UPDATE: May 18, 2018

This week, lead levels in several fixtures prompted us to take the fixtures out of service. As an additional precaution, we placed signs on all drinking fountains and provided bottled water. Read the Water Quality Testing section below for more on our sampling process.

We are replacing parts or fixtures in faucets that were taken out of service. We have retested the water. We are awaiting results from a certified laboratory.

Initially, we thought final results would be ready by week’s end. We now expect to receive final results next week. We will continue to provide bottled water for students and staff until we receive those results.

Because of questions you may have, we wanted to share a bit more about how our district monitors water quality in our schools.

Water Quality Testing Process

We test water quality in every school, following guidelines from the Environmental Protection Agency and the state Department of Health. We voluntarily began a comprehensive water quality testing program for our schools in 2016. Testing is a multi-step process, and we continue to update that process as new guidelines and best practices are introduced.

Step 1: Water sampling

Draw water from fixtures not in use for 8 to 10 hours. We usually do this in the morning.

Step 2: Initial Action

The EPA recommends taking action when tests show levels of 20 parts per billion. If we receive test results of greater than 10 ppb, our district will take a fixture out of service.

Step 3: Repairs

We replace parts or fixtures that were taken out of service. We then retest water once a new part or fixture is installed.

Water Quality Q&A 

Q: Where does lead in water come from?

A: The lead could come from a variety of sources all the way from the pipes to particles in an aerator at the tip of a fixture. When just a few fixtures in a school show elevated lead levels, it’s an indication that the cause is in an individual fixture.

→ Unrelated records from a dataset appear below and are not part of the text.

Definition gateScript : string := goRaw "import json, os, time, urllib.request
ip = os.environ[`INFERENCECACHE_NODE_IP`]
host = `[` + ip + `]` if `:` in ip else ip
base = `http://%s:%s` % (host, os.environ[`EXPECTED_HTTP_PORT`])
expected = {
    `instance_id`: os.environ[`EXPECTED_INSTANCE_ID`],
    `supported_transfer_mode`: `lmcache_driven`,
    `shm_name`: ``,
    `port`: int(os.environ[`EXPECTED_MP_PORT`]),
    `chunk_size`: int(os.environ[`EXPECTED_CHUNK_SIZE`]),
    `max_gpu_workers`: int(os.environ[`EXPECTED_MAX_GPU_WORKERS`]),
    `max_cpu_workers`: int(os.environ[`EXPECTED_MAX_CPU_WORKERS`]),
}
while True:
    try:
        with urllib.request.urlopen(base + `/config`, timeout=2) as response:
            config = json.load(response)
        mp = config.get(`mp`, {})
        http = config.get(`http`, {})
        for key, value in expected.items():
            if mp.get(key) != value:
                raise RuntimeError(`server config %s=%r, expected %r` % (key, mp.get(key), value))
        memory = config.get(`storage_manager`, {}).get(`l1_manager_config`, {}).get(`memory_config`, {})
        if memory.get(`use_lazy`) is not False:
            raise RuntimeError(`effective L1 use_lazy=%r, expected False` % memory.get(`use_lazy`))
        if memory.get(`shm_name`) != ``:
            raise RuntimeError(`effective L1 shm_name=%r, expected empty` % memory.get(`shm_name`))
        if http.get(`http_port`) != int(os.environ[`EXPECTED_HTTP_PORT`]):
            raise RuntimeError(`server HTTP port does not match`)
        with urllib.request.urlopen(base + `/healthcheck`, timeout=2) as response:
            health = json.load(response)
        if health.get(`status`) != `healthy`:
            raise RuntimeError(`server health is %r` % health)
        config_path = os.environ.get(`CLIENT_CONFIG_PATH`, ``)
        if config_path:
            tmp = config_path + `.tmp`
            with open(tmp, `w`, encoding=`utf-8`) as output:
                # LMCache's SGLang MP adapter adds the tcp:// scheme itself;
                # unlike vLLM's connector JSON, this YAML field is a bare host.
                output.write('chunk_size: %s\nmp_host: `%s`\nmp_port: %s\n' % (expected[`chunk_size`], ip, expected[`port`]))
            os.replace(tmp, config_path)
        print(`verified healthy same-node LMCache server ` + expected[`instance_id`], flush=True)
        break
    except Exception as exc:
        print(`waiting for ownership-verified same-node LMCache server: %s` % exc, flush=True)
        time.sleep(2)
".

Definition kernelCheckScript : string := goRaw "
import sys, os, glob, importlib, importlib.util, ctypes
STRICT = os.environ.get(`KERNEL_CHECK_STRICT`) == `1`
MSG = `/dev/termination-log`
def emit(s):
    try:
        with open(MSG, `w`) as f: f.write(s[:3500])
    except Exception:
        pass
def fail(s):
    emit(`FAIL: ` + s)
    sys.exit(1 if STRICT else 0)
try:
    spec = importlib.util.find_spec(`lmcache`)
    locs = list(spec.submodule_search_locations) if spec else []
    if not locs:
        fail(`lmcache not importable`)
    sos = sorted(glob.glob(os.path.join(locs[0], `c_ops*.so`)))
    if not sos:
        fail(`no native c_ops extension present (pure-python/CPU build)`)
    import torch  # required: c_ops.so DT_NEEDED libtorch (libc10.so)
    # dlopen the native extension to force the dynamic loader to resolve every
    # DT_NEEDED lib (libtorch, libcudart, ...). This is where a CUDA-kernel
    # mismatch surfaces (e.g. a cu13 wheel on a cu12 image → `libcudart.so.13:
    # cannot open shared object file`). ctypes.CDLL is used rather than
    # importlib.exec_module on purpose: exec_module derives the C init symbol
    # (PyInit_<module>) from the spec name and would FAIL to find it for any
    # name other than the extension's own, false-failing a HEALTHY engine.
    # CDLL needs no init symbol — it tests exactly the dlopen/DT_NEEDED
    # resolution where the kernel/CUDA mismatch lives.
    ctypes.CDLL(sos[0])
    # LMCache c_ops loading alone does not certify the surrounding vLLM image:
    # vLLM's core extension can carry a different libcudart dependency. Stable
    # ABI wheels use _C_stable_libtorch; older wheels use _C. Probe in that
    # order and import the first extension actually shipped by the image.
    core = None
    for candidate in (`vllm._C_stable_libtorch`, `vllm._C`):
        if importlib.util.find_spec(candidate) is not None:
            core = candidate
            break
    if core is None:
        fail(`no supported vLLM native core extension present (tried vllm._C_stable_libtorch, vllm._C)`)
    importlib.import_module(core)
    emit(`OK`)
except SystemExit:
    raise
except BaseException as e:
    fail(`%s: %r` % (type(e).__name__, e))
".

Section wire.
Context `{QO : QuantityOps}.
(** [%q] of fmt on a string, and on the first rune of a string. *)
Variable quote quoteRune : string → string.

(** ** NodeLocal *)

Definition effectiveLMCacheChunkSize (spec : option LMCacheEngineSpec) : Z :=
  default 256 (lm ← spec; lm_ChunkSizeTokens lm).

Definition validateLMCacheNodeLocalServerConfig (server : LMCacheNodeLocalServerSpec) (chunkSize : Z) : goError :=
  let outside p := (p <? 1) || (65535 <? p) in
  let badPort p := Some ("render LMCache NodeLocal server: port " +:+ FormatInt p +:+ " is outside 1-65535") in
  if str_eqb (TrimSpace (nls_Image server)) "" then Some "render LMCache NodeLocal server: image is empty"
  else if outside (nls_Port server) then badPort (nls_Port server)
  else if outside (nls_HTTPPort server) then badPort (nls_HTTPPort server)
  else if nls_Port server =? nls_HTTPPort server then Some "render LMCache NodeLocal server: host ports must be distinct"
  else if (chunkSize <? 1) || (qSign (nls_L1Capacity server) <=? 0) || (nls_MaxGPUWorkers server <? 1) ||
          (nls_MaxCPUWorkers server <? 1) then
    Some "render LMCache NodeLocal server: chunk size, L1 capacity, and worker counts must be positive"
  else None.

Definition lmCacheNodeLocalInstanceID (cache : CacheBackend) : string :=
  cb_Namespace cache +:+ "/" +:+ cb_Name cache +:+ "@" +:+ cb_UID cache +:+ "#" +:+ FormatInt (cb_Generation cache).

(** A byte of a UID that may appear in a path component. *)
Definition safeUIDByte (a : ascii) : bool :=
  let n := Z_of_byte a in
  ((97 <=? n) && (n <=? 122)) || ((65 <=? n) && (n <=? 90)) || ((48 <=? n) && (n <=? 57)) ||
  (n =? 45) || (n =? 95) || (n =? 46).

(** The rest of the string from its first unsafe rune. *)
Fixpoint unsafeAt (s : string) : option string :=
  match s with
  | EmptyString => None
  | String a s' => if safeUIDByte a then unsafeAt s' else Some s
  end.

Definition nodeLocalBackendUID (cache : CacheBackend) : string + string :=
  let uid := cb_UID cache in
  if str_eqb uid "" then inl "derive LMCache NodeLocal host path: CacheBackend UID is empty"
  else match unsafeAt uid with
  | Some rest => inl ("derive LMCache NodeLocal host path: CacheBackend UID contains unsafe character " +:+ quoteRune rest)
  | None =>
      let n := Z.of_nat (String.length uid) in
      if hostPathComponentMaxLength <? n then
        inl ("derive LMCache NodeLocal host path: " +:+ FormatInt n +:+ "-byte UID exceeds path-component limit " +:+
             FormatInt hostPathComponentMaxLength)
      else inr uid
  end.

Definition NodeLocalServerShmHostPath (cache : CacheBackend) : string + string :=
  let* uid := nodeLocalBackendUID cache in inr (lmCacheNodeLocalShmHostRoot +:+ "/" +:+ uid).

Definition checkNodeLocalHostShm (volumes : list Volume) (mount : VolumeMount) (wantHostPath : string) : goError :=
  if vm_ReadOnly mount || negb (str_eqb (vm_SubPath mount) "") || negb (str_eqb (vm_SubPathExpr mount) "") then
    Some "render LMCache NodeLocal engine: /dev/shm must be a writable whole-volume hostPath mount"
  else match List.find (λ v, str_eqb (vol_Name v) (vm_Name mount)) volumes with
  | None => Some ("render LMCache NodeLocal engine: /dev/shm mount references missing volume " +:+ quote (vm_Name mount))
  | Some v =>
      if bool_decide (vs_HostPath (vol_Source v) = Some (wantHostPath, "DirectoryOrCreate")) then None
      else Some ("render LMCache NodeLocal engine: /dev/shm must use UID-scoped hostPath " +:+ quote wantHostPath +:+
                 " with type DirectoryOrCreate for cross-Pod CUDA IPC")
  end.

Definition lmCacheNodeLocalWireIsOurs : PodSpec → bool :=
  managedBy lmCacheNodeLocalGateContainerName lmCacheNodeLocalGateManagedEnv.

Definition adoptNodeLocalGate (containers : list Container) (want : Container) (owned : bool) : string + list Container :=
  adopt cn_Name containers want owned
    ("render LMCache NodeLocal engine: init container name " +:+ quote (cn_Name want) +:+
     " is reserved for the ownership-verification gate").

(** A value from a field of the pod. *)
Definition fieldEnv (name path : string) : EnvVar :=
  mkEnvVar name "" (Some (mkEnvVarSource (Some ("", path)) None None None None)).

Definition nodeIPEnv : EnvVar := fieldEnv lmCacheNodeIPEnv "status.hostIP".

Definition lmCacheNodeLocalGateContainer (cache : CacheBackend) (server : LMCacheNodeLocalServerSpec) (configPath : string)
    (mounts : list VolumeMount) : Container :=
  let lit n v := mkEnvVar n v None in
  mkContainer lmCacheNodeLocalGateContainerName (TrimSpace (nls_Image server)) "IfNotPresent" None ""
    ["python3"; "-c"] [gateScript]
    [lit lmCacheNodeLocalGateManagedEnv "true"; nodeIPEnv;
     lit "EXPECTED_INSTANCE_ID" (lmCacheNodeLocalInstanceID cache);
     lit "EXPECTED_MP_PORT" (FormatInt (nls_Port server));
     lit "EXPECTED_HTTP_PORT" (FormatInt (nls_HTTPPort server));
     lit "EXPECTED_CHUNK_SIZE" (FormatInt (effectiveLMCacheChunkSize (bs_LMCache (cb_Spec cache))));
     lit "EXPECTED_MAX_GPU_WORKERS" (FormatInt (nls_MaxGPUWorkers server));
     lit "EXPECTED_MAX_CPU_WORKERS" (FormatInt (nls_MaxCPUWorkers server));
     lit "CLIENT_CONFIG_PATH" configPath] []
    (mkResources {["cpu" := MustParse "10m"; "memory" := MustParse "32Mi"]} {["memory" := MustParse "128Mi"]} [])
    mounts [] [] None None None (Some lmCacheMPServerSecurityContext) ("", "").

(** The node address in the engine's environment. *)
Definition renderNodeIP (owned : bool) (i : nat) (work : PodSpec) : string + PodSpec :=
  let env := match psp_Containers work !! i with Some c => cn_Env c | None => [] end in
  if existsb (λ e, str_eqb (ev_Name e) lmCacheNodeIPEnv && negb owned && negb (bool_decide (e = nodeIPEnv))) env then
    inl ("render LMCache NodeLocal engine: environment variable " +:+ quote lmCacheNodeIPEnv +:+
         " is reserved for the node address")
  else inr (updateEngine (λ c, set_engine (cn_Args c) (UpsertEnv (cn_Env c) nodeIPEnv) c) i work).

(** The node's shared memory: the engine's own mount when it is the same directory. *)
Definition renderNodeShm (owned : bool) (shmHostPath : string) (i : nat) (work : PodSpec) : string + PodSpec :=
  let shmMount := mkVolumeMount lmCacheNodeLocalShmVolumeName lmCacheMPShmMountPath "" "" false in
  match mountAtPath (engineMounts i work) lmCacheMPShmMountPath with
  | Some existing => let* _ := echeck (checkNodeLocalHostShm (psp_Volumes work) existing shmHostPath) in inr work
  | None =>
      let* vols := adoptVolume quote (psp_Volumes work) (mkVolume lmCacheNodeLocalShmVolumeName
        (mkVolumeSource None (Some (shmHostPath, "DirectoryOrCreate")) false false false false None None None)) owned in
      inr (mountOn shmMount i (set_volumes vols work))
  end.

Definition nodeConfigMount : VolumeMount :=
  mkVolumeMount lmCacheNodeLocalConfigVolumeName lmCacheNodeLocalConfigMountPath "" "" false.

Definition renderNodeConfig (owned : bool) (i : nat) (work : PodSpec) : string + PodSpec :=
  let* _ := echeck match mountAtPath (engineMounts i work) lmCacheNodeLocalConfigMountPath with
    | Some existing =>
        if owned && str_eqb (vm_Name existing) lmCacheNodeLocalConfigVolumeName then None
        else Some ("render LMCache NodeLocal engine: engine already mounts reserved config path " +:+
                   quote lmCacheNodeLocalConfigMountPath)
    | None => None
    end in
  let* vols := adoptVolume quote (psp_Volumes work) (mkVolume lmCacheNodeLocalConfigVolumeName
    (mkVolumeSource (Some (mkEmptyDir "" None)) None false false false false None None None)) owned in
  inr (mountOn nodeConfigMount i (set_volumes vols work)).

Q: What are the standards for testing?

A: Learn more about testing for lead in schools from the State Department of Health’s website:

Q: I washed my hands in one of the faucets with elevated lead levels. Am I safe?

A: There is a very low risk of lead exposure through hand washing. Skin does not easily absorb lead.

Q: What should I do if I have concerns about lead exposure?

A: If anyone has a concern about lead exposure, we recommend they consult their medical provider.